3.2.4 FPGA Platform:

A Nexys3 digital circuit development platform which is based on the Xilinx

Spartan-6 LX16 FPGA was used, and is shown in Figure 13. The Spartan-6 FPGA

will be used for implementing reconfiguration ISA extension. This provides high

performance at low resource cost. It includes the following features (Digilent,

2013):

– 2,278 slices each containing four 6- input LUTs and eight flip-flops

– 576Kbits of fast block RAM

– two clock tiles (four DCMs and two PLLs)

– 32 DSP slices

– 500MHz+ clock speeds"

Figure 13 Xilinx Spartan-6 LX16 FPGA platform (Nexys3™ Board Reference Manuall, 2013).

http://en.wikipedia.org/wiki/Compiler

47

3.2.5 GoAhead

A tool for implementing partially reconfigurable systems is GoAhead. This tool

supports all of the recent Xilinx FPGAs. It provides some features that the Xilinx

PR tool chain cannot perform, including (Beckhoff, et al., 2012)

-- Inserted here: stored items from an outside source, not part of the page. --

(** C4: every answer is one that openapi.yaml describes for the operation the request
    reaches: its status, its headers, the media type of its body, and a body that is
    one JSON value of the schema, or, for an export, lines of JSON objects; a redirect
    to the path without its slash has the status described for the method.  The one
    exception is a server that is stopping: it answers the same on every path, which
    for the bulk operations is not the body described. *)
Theorem serve_conforms a r w resp :
  wfEnd r -> store_rep wk (contents w) a -> storesCanonical (ap_maxBodyBytes ap) a ->
  utf8Valid (ap_version ap) = true -> uncleanPath (rq_path r) = false -> cleanPath (rq_escaped r) = rq_escaped r ->
  (serve wk fuel ap r w).1 = Ok resp ->
  let t := (findRoute (rq_method r) (rq_escaped r)).1 in
  conforms t resp /\ (t = TRedirect -> rs_status resp = redirectStatus (rq_method r)) \/
  ap_stopping ap = true /\ resp = stopped /\ ~ (bulkTarget t = false /\ 503 ∈ errorsOf t) /\ ~ conforms t resp.
Proof.
  intros Hr Hrep Ha Hv Hu Hc Hs. cbv zeta. destruct (ap_stopping ap) eqn:Hstop.
  - assert (resp = stopped) as ->.
    { pose proof (answers_serve wk fuel ap a Hwk Hfuel Hmax r Hr w Hrep) as Hans. revert Hs. unfold serve, rejectStopping.
      rewrite Hstop. cbn. by intros [= <-]. }
    pose proof (stopped_conforms (findRoute (rq_method r) (rq_escaped r)).1) as Hsc.
    destruct (decide (bulkTarget (findRoute (rq_method r) (rq_escaped r)).1 = false /\
                      503 ∈ errorsOf (findRoute (rq_method r) (rq_escaped r)).1)) as [Hd|Hd].
    + left. split; [by apply Hsc|]. intros Ht. rewrite Ht in Hd. by destruct Hd as [_ Hd%elem_of_nil].
    + right. split_and!; [done|done|exact Hd|]. by intros ?%Hsc.
  - left. destruct Hrep as [Hwf Hrest] eqn:E. revert Hs. clear E.
    unfold serve, rejectStopping, rejectUncleanPath, mux. rewrite Hstop, Hu, Hc. cbv zeta.
    rewrite bool_decide_eq_true_2 by done. destruct (findRoute _ _) as [t vars]. cbn [fst].
    unfold mbind, M_bind, catch. destruct (handle wk fuel ap t vars r w) as [[resp'|e|] w'] eqn:Hh; cbn; [|..].
    + intros [= <-]. split; [eapply handle_conforms; try done; by split|].
      intros ->. cbn in Hh. injection Hh as <- _. apply redirectNoSlash_status.
    + pose proof (answers_handle wk fuel ap a Hwk Hfuel Hmax t vars r Hr w (conj Hwf Hrest)) as Hans. rewrite Hh in Hans.
      by destruct Hans as (_ & ? & _ & []).
    + done.
Qed.

End Server.

(** The concrete server meets the hypotheses. *)

Lemma serve_correct_witness :
  exists a a', store_rep simWk (w_store world4) a' /\
    serveSpec simApi a simPost (answered (simServe simPost world1)) a'.
Proof.
  destruct sim_canonical1 as (a & Hrep & _). exists a.
  pose proof (serve_correct simWk 5 simApi eq_refl sim_fuel sim_max a simPost (simRequest_end _ _ _ _)) as Hs.
  destruct (sim_answers _ _ _ _ _ _ world1 Hs Hrep) as (a' & Hrep' & Ha). exists a'. fold (simServe simPost world1) in Ha.
  rewrite (answered_ok (simServe simPost world1)) in Ha by (by vm_compute). split; [exact Hrep'|exact Ha].
Defined.

Lemma serve_responds_witness : exists resp, (simServe simPost world1).1 = Ok resp.
Proof.
  destruct sim_covers1 as (a & Hrep & Hs).
  destruct (serve_responds simWk 5 simApi eq_refl sim_fuel sim_max ∅ a simPost world1 (simRequest_end _ _ _ _) Hrep Hs sim_avoids1)
    as (resp & w' & a' & E & _). exists resp. unfold simServe. rewrite E. reflexivity.
Defined.

Lemma serve_conforms_witness : conforms TCreateDoc (answered (simServe simPost world1)).
Proof.
  destruct sim_canonical1 as (a & Hrep & Ha).
  destruct (serve_conforms simWk 5 simApi eq_refl sim_fuel sim_max a simPost world1 (answered (simServe simPost world1)))
    as [[Hc _]|(Hstop & _)]; [apply simRequest_end|exact Hrep|exact Ha|reflexivity|by vm_compute|by vm_compute
    |apply answered_ok; by vm_compute| |discriminate Hstop].
  replace (findRoute (rq_method simPost) (rq_escaped simPost)).1 with TCreateDoc in Hc by (by vm_compute). exact Hc.
Defined.

Lemma serves_invariant_witness : exists a, store_rep simWk (w_store world5) a /\ storesCanonical 4096 a.
Proof.
  destruct sim_canonical1 as (a & Hrep & Ha).
  apply (serves_invariant simWk 5 simApi eq_refl sim_fuel sim_max a world1 world5 Hrep Ha).
  eapply rtc_l; [exists simPost; split; [apply simRequest_end|reflexivity]|].
  apply rtc_once. exists simPut. split; [apply simRequest_end|reflexivity].
Defined.

(** The document is read, and a replacement that names a stale revision refused. *)
Lemma serve_keeps_witness :
  exists a, store_rep simWk (w_store (simServe simExport world5).2) a /\ store_rep simWk (w_store (simServe simPut world5).2) a.
Proof.
  destruct sim_canonical5 as (a & Hrep & _). exists a.
  pose proof (serve_keeps simWk 5 simApi eq_refl sim_fuel sim_max a simExport world5 (simRequest_end _ _ _ _) Hrep) as He.
  pose proof (serve_keeps simWk 5 simApi eq_refl sim_fuel sim_max a simPut world5 (simRequest_end _ _ _ _) Hrep) as Hp.
  fold (simServe simExport world5) in He. fold (simServe simPut world5) in Hp.
  pose proof (answered_ok (simServe simPut world5) ltac:(by vm_compute)) as Hresp.
  assert (rs_status (answered (simServe simPut world5)) = StatusPreconditionFailed) as Hst by (by vm_compute).
  destruct (simServe simExport world5) as [r1 w1], (simServe simPut world5) as [r2 w2].
  cbn [fst snd] in Hresp |- *. split.
  - apply (proj1 He). apply (bool_decide_unpack _). by vm_compute.
  - apply (proj2 Hp _ Hresp); [by rewrite Hst|apply sim_trouble].
Defined.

– Implemented partial modules that will be completely independent with respect

to the static design.

– Modules that can be relocated and the multi-modules that can be instantiated

– Modules can be integrated without any logic overhead "no bus macro or proxy

logic required ".

– It will provide Hierarchical reconfiguration which allows the implementation of

a PR module inside a PR module.

– Communication architecture generation that enable multiple PR modules to be

hosted simultaneously in the same PR region.

3.3 System Design

In this project, focus is put on embedded systems that have different requirements

in various application domains such as cryptography, network control systems and

image processing. This is due to the fact that an FPGA platform is the most

suitable device to adapt to changes in application requirements (Koch D, 2013).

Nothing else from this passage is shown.